▶ [Task objective]
Transcribe exactly each line of the entries, from the opening line to the line with "Definition set_next (m", with both of those lines included.

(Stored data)
_ _ _ _
(** ** Blocks *)
Definition new_block (a index : nat) : BlockNode := Block a (replicate BLOCK_SIZE None) (Z.of_nat BLOCK_SIZE) None index false.
Definition set (i : nat) (v : T) (b : BlockNode) : BlockNode :=
  Block (addr b) (<[i mod BLOCK_SIZE := Some v]> (data b)) (used b) (next b) (start b) (freed b).
Definition set_next (m : nat) (b : BlockNode) : BlockNode := Block (addr b) (data b) (used b) (Some m) (start b) (freed b).
Definition mark_slots_read (size : nat) (b : BlockNode) : BlockNode :=
  Block (addr b) (data b) (Word.sub (used b) (Z.of_nat size)) (next b) (start b) (freed b).
Definition free (b : BlockNode) : BlockNode := Block (addr b) (data b) (used b) (next b) (start b) true.
(** [get] of every offset in turn; [None] if one of them is not initialised. *)
Fixpoint all_some (l : list (option T)) : option (list T) :=
  match l with
  | [] => Some []
  | Some v :: l' => match all_some l' with Some vs => Some (v :: vs) | None => None end
  | None :: _ => None
  end.
Definition copy_to_bulk (lo hi : nat) (b : BlockNode) : option (list T) := all_some (take (hi - lo) (drop lo (data b))).

Definition block (n : nat) (s : Queue) : BlockNode := default (new_block 0 0) (blocks s !! n).
Definition upd_block (n : nat) (f : BlockNode -> BlockNode) (s : Queue) : Queue := set_blocks (alter f n (blocks s)) s.

Definition new (n : nat) : Queue := St [new_block 0 0] (Ptr 0 0 false) 0 0 OIdle (replicate n SIdle) [] [].

(** An address the allocator can return: no block that is in use has it. *)
Definition fresh (a : nat) (s : Queue) : bool := forallb (fun b => freed b || negb (addr b =? a)) (blocks s).

(** ** [push] *)
Definition push (a : nat) (s : Queue) : option Queue :=
  match owner s with
  | OIdle => None
  | OSet v =>
      let s' := upd_block (tail_block s) (set (tail_index s) v) s in
      Some (set_owner (if S (tail_index s) mod BLOCK_SIZE =? 0 then OLink v else OIndex v) (pushed s) s')
  | OLink v =>
      if fresh a s then
        let nb := length (blocks s) in
        let s' := upd_block (tail_block s) (set_next nb) (set_blocks (blocks s ++ [new_block a (S (tail_index s))]) s) in
        Some (set_owner (OTail v nb) (pushed s) s')
      else None
  | OTail v nb => Some (set_owner (OIndex v) (pushed s) (set_tail nb (tail_index s) s))
  | OIndex v => Some (set_owner OIdle (pushed s ++ [v]) (set_tail (tail_block s) (S (tail_index s)) s))
  end.

(** ** The consumers *)
Definition saw (k : kind) (s : Queue) : spc := SIndex k (addr (block (blk (head s)) s)) (off (head s)).
(** The owner knows its tail. *)
Definition saw_local (s : Queue) : spc :=
  STry KLocal (addr (block (blk (head s)) s)) (off (head s)) (tail_index s) (addr (block (tail_block s) s)).
Definition load (t : nat) (x : spc) (s : Queue) : option Queue :=
  match x with
  | SIndex k a o => Some (set_pc t (SBlock k a o (tail_index s)) s)
  | SBlock k a o p => Some (set_pc t (STry k a o p (addr (block (tail_block s) s))) s)
  | _ => None
  end.

(** The new offset, 0 for the lock. *)
Definition new_id (k : kind) (a o p tb : nat) : nat :=
  match k with
  | KBulk => if a =? tb then p mod BLOCK_SIZE else 0
  | _ => if o =? BLOCK_MASK then 0 else S o
  end.
Definition looks_empty (a o p tb : nat) : bool := (a =? tb) && (p mod BLOCK_SIZE <=? o).
(** The check and the compare-and-swap; [weak]: it fails spuriously. *)
Definition compare_exchange (t : nat) (weak : bool) (x : spc) (s : Queue) : option Queue :=
  match x with
  | STry k a o p tb =>
      if looks_empty a o p tb then Some (set_pc t (SDone 0 []) s)
      else
        let h := head s in
        if negb (locked h) && (addr (block (blk h) s) =? a) && (off h =? o) && negb weak then
          let y := new_id k a o p tb in
          Some (if y =? 0 then set_pc t (SLock k (blk h) o) (set_head (Ptr (blk h) o true) s)
                else set_pc t (SWait k (blk h) o y) (set_head (Ptr (blk h) y false) s))
        else Some (set_pc t (match k with KLocal => saw_local s | _ => saw k s end) s)
  | _ => None
  end.
(** The last slots of a block are taken under the lock. *)
Definition with_lock (t : nat) (x : spc) (s : Queue) : option Queue :=
  match x with
  | SLock k n o =>
      let i := start (block n s) + o in
      let e := match k with KBulk => Nat.min (start (block n s) + BLOCK_SIZE) (tail_index s) | _ => S i end in
      Some (set_pc t (if tail_index s <=? i then SRestore n o
                      else if e mod BLOCK_SIZE =? 0 then SNext n o else SPart n o (e mod BLOCK_SIZE)) s)
  | SRestore n o => Some (set_pc t (SDone 0 []) (set_head (Ptr n o false) s))
  | SNext n o =>
      Some (match next (block n s) with
            | Some m => set_pc t (SGet n o BLOCK_SIZE) (set_head (Ptr m 0 false) s)
            | None => set_pc t SNull s
            end)
  | SPart n o hi => Some (set_pc t (SGet n o hi) (set_head (Ptr n hi false) s))
  | _ => None
  end.
(** A slot claimed by a compare-and-swap may lie ahead of the tail: a thief waits for
    it, the owner skips it. *)
Definition wait (t : nat) (x : spc) (s : Queue) : option Queue :=
  match x with
  | SWait k n lo hi =>
      Some (if start (block n s) + hi <=? tail_index s then set_pc t (SGet n lo hi) s
            else match k with KLocal => set_pc t (SSkip n lo) (set_tail (tail_block s) (S (tail_index s)) s) | _ => s end)
  | _ => None
  end.
Definition get (t : nat) (x : spc) (s : Queue) : option Queue :=
  match x with
  | SGet n lo hi =>
      Some (match copy_to_bulk lo hi (block n s) with
            | Some vs => set_pc t (SMark n lo hi vs) (take_slots (zip (seq (start (block n s) + lo) (hi - lo)) vs) s)
            | None => set_pc t SUninit s
            end)
  | SMark n lo hi vs =>
      let s' := upd_block n (mark_slots_read (hi - lo)) s in
      Some (set_pc t (if (used (block n s) =? Z.of_nat (hi - lo))%Z then SFree n lo vs else SDone (start (block n s) + lo) vs) s')
  | SFree n lo vs => Some (set_pc t (SDone (start (block n s) + lo) vs) (upd_block n free s))
  | _ => None
  end.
_ _ _ _
▶ [Solved exercise]
(** ** Blocks *)
Definition new_block (a index : nat) : BlockNode := Block a (replicate BLOCK_SIZE None) (Z.of_nat BLOCK_SIZE) None index false.
Definition set (i : nat) (v : T) (b : BlockNode) : BlockNode :=
  Block (addr b) (<[i mod BLOCK_SIZE := Some v]> (data b)) (used b) (next b) (start b) (freed b).
Definition set_next (m : nat) (b : BlockNode) : BlockNode := Block (addr b) (data b) (used b) (Some m) (start b) (freed b).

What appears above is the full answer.